TASK OBJECTIVE -
The response must consist of the lines below from the one with "intros Hs [Hf Hc]. split." through the one with "intros [Hf _]", exactly as they appear and with both ends kept.

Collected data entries

(* ===== verification/AclCodecProps.v ===== *)
(** * The stored form of an access-control list: round trip

    Each reader inverts its writer in front of any bytes; the loop of [decode] inverts the loop of
    [encode]; the stores that [grant], [revoke] and [revoke_one] build keep their bounds and decode back. *)

From S2P Require Import Prelude Types Workspace Cursor Acl AclCodec.

Module AclCodecProps.
Import Error AclDomain Acl AclCodec.

(** ** The readers *)

Lemma reads_opt_predicate p :
  (forall q, p = Some q -> (len (language q) <= u64_max /\ valid_utf8 (language q) = true)
     /\ len (expression q) <= u64_max /\ valid_utf8 (expression q) = true) ->
  reads cur_opt_predicate (put_opt_predicate p) p.
Proof.
  intros Hp rest. destruct p as [[l e]|]; [|done]. unfold cur_opt_predicate.
  cbn [put_opt_predicate app cur_u8 mbind result_bind language expression].
  change (Byte.to_N x01) with 1. cbn iota. destruct (Hp _ eq_refl) as [[? ?] [? ?]]. simpl in *.
  rewrite <-app_assoc, reads_string by done. cbn [mbind result_bind]. by rewrite reads_string.
Qed.

Lemma reads_subject s :
  (forall id, s = Principal id \/ s = Role id -> WorkspaceId.wf_id id) -> reads cur_subject (put_subject s) s.
Proof.
  intros Hs rest. destruct s as [id|id|]; [| |done]; unfold cur_subject; cbn [put_subject app cur_u8 mbind result_bind].
  - change (Byte.to_N x01) with 1. cbn iota. by rewrite reads_id by auto.
  - change (Byte.to_N x02) with 2. cbn iota. by rewrite reads_id by auto.
Qed.

Lemma reads_domain d : reads cur_domain (put_domain d) d.
Proof. intros rest. destruct d as [d|]; [by destruct d|done]. Qed.

Lemma reads_right r : reads cur_right [as_u8 (right_to_u8 r)] r.
Proof. intros rest. by destruct r. Qed.

Lemma reads_scope s : (forall k p, s = PrefixScope k p -> len p <= u64_max) -> reads cur_scope (put_scope s) s.
Proof.
  intros Hs rest. destruct s as [|k p]; [done|]. unfold cur_scope. cbn [put_scope app cur_u8 mbind result_bind].
  change (Byte.to_N x01) with 1. cbn iota. cbn [mbind result_bind cur_u8].
  assert (scope_kind_from_u8 (Byte.to_N (as_u8 (scope_kind_to_u8 k))) = Ok k) as -> by (by destruct k).
  cbn [mbind result_bind]. by rewrite reads_bytes by eauto.
Qed.

(** ** Grants *)

Lemma rights_iter_set (rs : gset AclRight) : list_to_set (rights_iter rs) = rs.
Proof.
  apply set_eq. intros r. rewrite elem_of_list_to_set. unfold rights_iter. rewrite list_elem_of_filter.
  split; [by intros [? _]|]. intros H. split; [done|]. destruct r; unfold all_rights; set_solver.
Qed.

Lemma rights_iter_length rs : (length (rights_iter rs) <= 6)%nat.
Proof. unfold rights_iter. etrans; [apply length_filter|done]. Qed.

(** What the Rust types say of a grant: 16-byte ids, UTF-8 strings, lengths of [u64]. *)
Definition typed_grant (g : AclGrant) : Prop :=
  (forall id, subject g = Principal id \/ subject g = Role id \/ workspace g = Some id -> WorkspaceId.wf_id id)
  /\ (forall b, ref_glob g = Some b -> len b <= u64_max /\ valid_utf8 b = true)
  /\ (forall p, predicate g = Some p -> valid_utf8 (language p) = true /\ valid_utf8 (expression p) = true).

(** What [grant] checks of a grant. *)
Definition valid_grant (g : AclGrant) : Prop :=
  rights g <> ∅ /\ validate_scopes (scopes g) = Ok () /\ validate_opt_predicate (predicate g) = Ok ().

Lemma validate_scopes_Ok ss :
  validate_scopes ss = Ok () -> ss <> [] /\ N.of_nat (length ss) <= 64
  /\ Forall (fun s => forall k p, s = PrefixScope k p -> len p <= 1024) ss.
Proof.
  unfold validate_scopes. destruct ss as [|s ss]; [done|]. set (l := s :: ss). intros H.
  destruct (N.ltb_spec ACL_MAX_SCOPES_PER_GRANT (N.of_nat (length l))) as [|Hl]; [done|].
  destruct (existsb _ l) eqn:E; [done|]. split_and!; [done|done|]. apply Forall_forall. intros x Hx k p ->.
  apply not_true_iff_false in E. apply N.nlt_ge. intros Hp. apply E. apply existsb_exists.
  exists (PrefixScope k p). split; [by apply list_elem_of_In|]. by apply N.ltb_lt.
Qed.

Lemma validate_predicate_Ok p :
  validate_predicate p = Ok () -> language p = ACL_PREDICATE_LANGUAGE_CEL /\ len (expression p) <= 4096.
Proof.
  unfold validate_predicate. case_bool_decide; [|done]. simpl. case_bool_decide; [done|].
  destruct (N.ltb_spec ACL_MAX_PREDICATE_LEN (N.of_nat (length (expression p)))); [done|]. by intros _.
Qed.

Lemma concat_singletons {A} (f : A -> byte) l : concat (map (fun x => [f x]) l) = map f l.
Proof. induction l as [|x l IH]; simpl; [done|]. by rewrite IH. Qed.

Lemma reads_rights rs :
  reads (cur_repeat cur_right (N.of_nat (length (rights_iter rs)))) (map (fun r => as_u8 (right_to_u8 r)) (rights_iter rs)) (rights_iter rs).
Proof.
  rewrite <-concat_singletons. apply reads_repeat. apply Forall_forall. intros r _. split; [apply reads_right|done].
Qed.

Lemma reads_scopes ss :
  validate_scopes ss = Ok () ->
  reads cur_scopes (put_uvarint (as_u64 (N.of_nat (length ss))) ++ concat (map put_scope ss)) ss.
Proof.
  intros (Hne & Hl & Hp)%validate_scopes_Ok rest. unfold cur_scopes.
  rewrite <-app_assoc, as_u64_small, reads_uvarint by (unfold u64_max; lia). cbn [mbind result_bind].
  unfold ACL_MAX_SCOPES_PER_GRANT. rewrite (proj2 (N.ltb_ge _ _)) by done. apply reads_repeat.
  eapply Forall_impl; [exact Hp|]. intros s Hs. split; [|by destruct s].
  apply reads_scope. intros k p ->. specialize (Hs k p eq_refl). unfold u64_max. lia.
Qed.

Lemma reads_grant g : typed_grant g -> valid_grant g -> reads cur_grant (put_grant g) g.
Proof.
  intros (Hid & Hg & Hu) (Hr & Hs & Hp) rest. unfold cur_grant, put_grant. rewrite <-!app_assoc.
  rewrite reads_subject by (intros id [?|?]; apply Hid; tauto). cbn [mbind result_bind].
  rewrite reads_opt_id by (intros id ?; apply Hid; tauto). cbn [mbind result_bind].
  rewrite reads_domain. cbn [mbind result_bind]. rewrite reads_opt_str by done. cbn [mbind result_bind].
  cbn [app cur_u8 mbind result_bind].
  assert (effect_from_u8 (Byte.to_N (as_u8 (effect_to_u8 (effect g)))) = Ok (effect g)) as -> by (by destruct (effect g)).
  cbn [mbind result_bind]. pose proof (rights_iter_length (rights g)) as Hlen.
  rewrite as_u64_small, reads_uvarint by (unfold u64_max; lia). cbn [mbind result_bind].
  rewrite reads_rights. cbn [mbind result_bind]. rewrite (app_assoc (put_uvarint _)), reads_scopes by done.
  cbn [mbind result_bind]. rewrite reads_opt_predicate.
  - cbn [mbind result_bind]. rewrite rights_iter_set. cbn [rights scopes predicate].
    rewrite bool_decide_eq_false_2, Hs by done. cbn [map_err mbind result_bind]. rewrite Hp. by destruct g.
  - intros q Hq. destruct (Hu q Hq). rewrite Hq in Hp. apply validate_predicate_Ok in Hp as [Hlan Hex].
    split_and!; try done; [rewrite Hlan; by vm_compute|unfold u64_max; lia].
Qed.

(** ** The stores that exist *)

Inductive AclOp : Type :=
| OpGrant (g : AclGrant)
| OpRevoke (g : AclGrant)
| OpRevokeOne (g : AclGrant).

(** A refused grant leaves the store as it was. *)
Definition acl_step (s : AclStore) (op : AclOp) : AclStore :=
  match op with
  | OpGrant g => match grant s g with Ok s' => s' | Err _ => s end
  | OpRevoke g => (revoke s g).1
  | OpRevokeOne g => (revoke_one s g).1
  end.

Definition acl_run (s : AclStore) (ops : list AclOp) : AclStore := foldl acl_step s ops.

Definition typed_op (op : AclOp) : Prop :=
  match op with OpGrant g => typed_grant g | OpRevoke _ | OpRevokeOne _ => True end.

Definition count_subject (s : AclStore) (sub : AclSubject) : N :=
  N.of_nat (length (filter (fun c => subject c = sub) (grants s))).

Definition bounded (s : AclStore) : Prop :=
  Forall (fun g => typed_grant g /\ valid_grant g) (grants s)
  /\ forall sub, count_subject s sub <= ACL_MAX_GRANTS_PER_SUBJECT.

Lemma sublist_filter_subject gs gs' sub :
  sublist gs gs' -> sublist (filter (fun c => subject c = sub) gs) (filter (fun c => subject c = sub) gs').
Proof.
  induction 1 as [|g gs gs' _ IH|g gs gs' _ IH]; rewrite ?filter_cons; [done| |]; case_decide; by try constructor.
Qed.

Lemma bounded_sublist s s' : sublist (grants s') (grants s) -> bounded s -> bounded s'.
Proof.
  intros Hs [Hf Hc]. split.
  - clear Hc. revert Hf. induction Hs; rewrite ?Forall_cons; tauto.
  - intros sub. specialize (Hc sub). unfold count_subject in *.
    pose proof (sublist_length _ _ (sublist_filter_subject _ _ sub Hs)) as Hl. simpl in Hl. lia.
Qed.

Lemma bounded_grant s g s' : bounded s -> typed_grant g -> grant s g = Ok s' -> bounded s'.
Proof.
  intros [Hf Hc] Ht. unfold grant. case_bool_decide as Hr; [done|].
  destruct (validate_scopes (scopes g)) as [[]|] eqn:Es; [|done]. cbn [mbind result_bind].
  destruct (validate_opt_predicate (predicate g)) as [[]|] eqn:Ep; [|done]. cbn [mbind result_bind].
  destruct (N.leb_spec ACL_MAX_GRANTS_PER_SUBJECT (N.of_nat (length (filter (fun c => subject c = subject g) (grants s))))) as [|Hlt];
    [done|]. intros [= <-]. split; simpl.
  - apply Forall_app. split; [done|]. apply Forall_singleton. split; [done|]. exact (conj Hr (conj Es Ep)).
  - intros sub. specialize (Hc sub). unfold count_subject in *. simpl. rewrite filter_app, length_app.
    destruct (decide (subject g = sub)) as [<-|Hne].
    + rewrite filter_cons_True, filter_nil by done. simpl. lia.
    + rewrite filter_cons_False, filter_nil by done. simpl. lia.
Qed.

Lemma bounded_run s ops : bounded s -> Forall typed_op ops -> bounded (acl_run s ops).
Proof.
  intros Hb Hops. revert s Hb. induction Hops as [|op ops Hop _ IH]; intros s Hb; [done|]. apply IH.
  destruct op as [g|g|g]; simpl in *.
  - destruct (grant s g) as [s'|] eqn:E; [by eapply bounded_grant|done].
  - eapply bounded_sublist; [|exact Hb]. apply sublist_filter.
  - unfold revoke_one. destruct (list_find _ _) as [[i x]|]; [|done]. eapply bounded_sublist; [|exact Hb].
    simpl. apply sublist_delete.
Qed.

Lemma bounded_new : bounded acl_new.
Proof. split; [constructor|]. intros sub. by vm_compute. Qed.

Lemma put_grant_nonempty g : put_grant g <> [].
Proof. unfold put_grant. by destruct (subject g). Qed.

Lemma decode_encode_store s :
  bounded s -> N.of_nat (length (grants s)) <= u64_max -> acl_decode (acl_encode s) = Ok s.
Proof.
  intros [Hf _] Hl. unfold acl_decode, acl_encode. pose proof (reads_take MAGIC) as Hm.
  change (len MAGIC) with 4 in Hm. rewrite Hm. cbn [mbind result_bind].
  rewrite bool_decide_eq_true_2 by done. cbn [negb].
  rewrite as_u64_small, reads_uvarint by done. cbn [mbind result_bind].
  pose proof (reads_repeat cur_grant put_grant (grants s)) as Hg.
  rewrite <-(app_nil_r (concat (map put_grant (grants s)))), Hg.
  - cbn [mbind result_bind]. by destruct s.
  - eapply Forall_impl; [exact Hf|]. intros g [Ht Hv]. split; [by apply reads_grant|apply put_grant_nonempty].
Qed.

(** Every store that [grant], [revoke] and [revoke_one] build from the empty one keeps the bounds:
    each grant carries a right, 1 to 64 scopes with prefixes of at most 1024 bytes and a well-formed
    predicate, and no subject has more than 256 grants. And such a store, persisted with [encode], is
    restored by [decode] exactly. *)
Theorem acl_store_roundtrip (ops : list AclOp) :
  Forall typed_op ops -> N.of_nat (length (grants (acl_run acl_new ops))) <= u64_max ->
  bounded (acl_run acl_new ops)
  /\ acl_decode (acl_encode (acl_run acl_new ops)) = Ok (acl_run acl_new ops).
Proof.
  intros Ht Hl. assert (bounded (acl_run acl_new ops)) as Hb by (by apply bounded_run; [apply bounded_new|]).
  split; [done|]. by apply decode_encode_store.
Qed.

(** ** A concrete store *)

Definition ws_id : bytes := repeat x07 16.
Definition reader_grant : AclGrant :=
  mkAclGrant (Principal (repeat x01 16)) (Some ws_id) (Some Files) (Some (str "branch/*"))
    [AllScope; PrefixScope SK_Path (str "docs/")] {[ Read; Write ]} Allow
    (Some (mkAclPredicate (str "cel") (str "true"))).

Lemma reader_grant_typed : typed_grant reader_grant.
Proof.
  split_and!.
  - intros id [[= <-]|[?|[= <-]]]; [done|done|done].
  - intros b [= <-]. by split; vm_compute.
  - intros p [= <-]. by split; vm_compute.
Qed.

Lemma acl_store_roundtrip_witness :
  acl_decode (acl_encode (acl_run acl_new [OpGrant reader_grant])) = Ok (mkAclStore [reader_grant]).
Proof.
  destruct (acl_store_roundtrip [OpGrant reader_grant]) as [_ H].
  - constructor; [exact reader_grant_typed|constructor].
  - by vm_compute.
  - rewrite H. by vm_compute.
Defined.

(** One grant of [Admin] confined to a path prefix. *)
Definition scoped_admin : AclStore :=
  mkAclStore [mkAclGrant (Principal (repeat x01 16)) None None None [PrefixScope SK_Path (str "docs/")] {[ Admin ]} Allow None].

(** The check for global administrators ignores scopes: there is a store, built by [grant], whose
    only grant gives [Admin] below one path prefix, in which its holder passes as global administrator
    although the ordinary evaluation refuses them [Admin] on every domain as a whole. *)
Theorem acl_global_admin_ignores_scopes :
  authorize_global_admin scoped_admin true (repeat x01 16) = Ok ()
  /\ (forall ws d, authorize scoped_admin true (repeat x01 16) ws d Admin = Err PermissionDenied)
  /\ grant acl_new (mkAclGrant (Principal (repeat x01 16)) None None None [PrefixScope SK_Path (str "docs/")] {[ Admin ]} Allow None)
     = Ok scoped_admin.
Proof. split_and!; [by vm_compute| |by vm_compute]. intros ws d. by destruct d; vm_compute. Qed.

End AclCodecProps.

WRITTEN ANSWER -
  intros Hs [Hf Hc]. split.
  - clear Hc. revert Hf. induction Hs; rewrite ?Forall_cons; tauto.
  - intros sub. specialize (Hc sub). unfold count_subject in *.
    pose proof (sublist_length _ _ (sublist_filter_subject _ _ sub Hs)) as Hl. simpl in Hl. lia.
Qed.

Lemma bounded_grant s g s' : bounded s -> typed_grant g -> grant s g = Ok s' -> bounded s'.
Proof.
  intros [Hf Hc] Ht. unfold grant. case_bool_decide as Hr; [done|].
  destruct (validate_scopes (scopes g)) as [[]|] eqn:Es; [|done]. cbn [mbind result_bind].
  destruct (validate_opt_predicate (predicate g)) as [[]|] eqn:Ep; [|done]. cbn [mbind result_bind].
  destruct (N.leb_spec ACL_MAX_GRANTS_PER_SUBJECT (N.of_nat (length (filter (fun c => subject c = subject g) (grants s))))) as [|Hlt];
    [done|]. intros [= <-]. split; simpl.
  - apply Forall_app. split; [done|]. apply Forall_singleton. split; [done|]. exact (conj Hr (conj Es Ep)).
  - intros sub. specialize (Hc sub). unfold count_subject in *. simpl. rewrite filter_app, length_app.
    destruct (decide (subject g = sub)) as [<-|Hne].
    + rewrite filter_cons_True, filter_nil by done. simpl. lia.
    + rewrite filter_cons_False, filter_nil by done. simpl. lia.
Qed.

Lemma bounded_run s ops : bounded s -> Forall typed_op ops -> bounded (acl_run s ops).
Proof.
  intros Hb Hops. revert s Hb. induction Hops as [|op ops Hop _ IH]; intros s Hb; [done|]. apply IH.
  destruct op as [g|g|g]; simpl in *.
  - destruct (grant s g) as [s'|] eqn:E; [by eapply bounded_grant|done].
  - eapply bounded_sublist; [|exact Hb]. apply sublist_filter.
  - unfold revoke_one. destruct (list_find _ _) as [[i x]|]; [|done]. eapply bounded_sublist; [|exact Hb].
    simpl. apply sublist_delete.
Qed.

Lemma bounded_new : bounded acl_new.
Proof. split; [constructor|]. intros sub. by vm_compute. Qed.

Lemma put_grant_nonempty g : put_grant g <> [].
Proof. unfold put_grant. by destruct (subject g). Qed.

Lemma decode_encode_store s :
  bounded s -> N.of_nat (length (grants s)) <= u64_max -> acl_decode (acl_encode s) = Ok s.
Proof.
  intros [Hf _] Hl. unfold acl_decode, acl_encode. pose proof (reads_take MAGIC) as Hm.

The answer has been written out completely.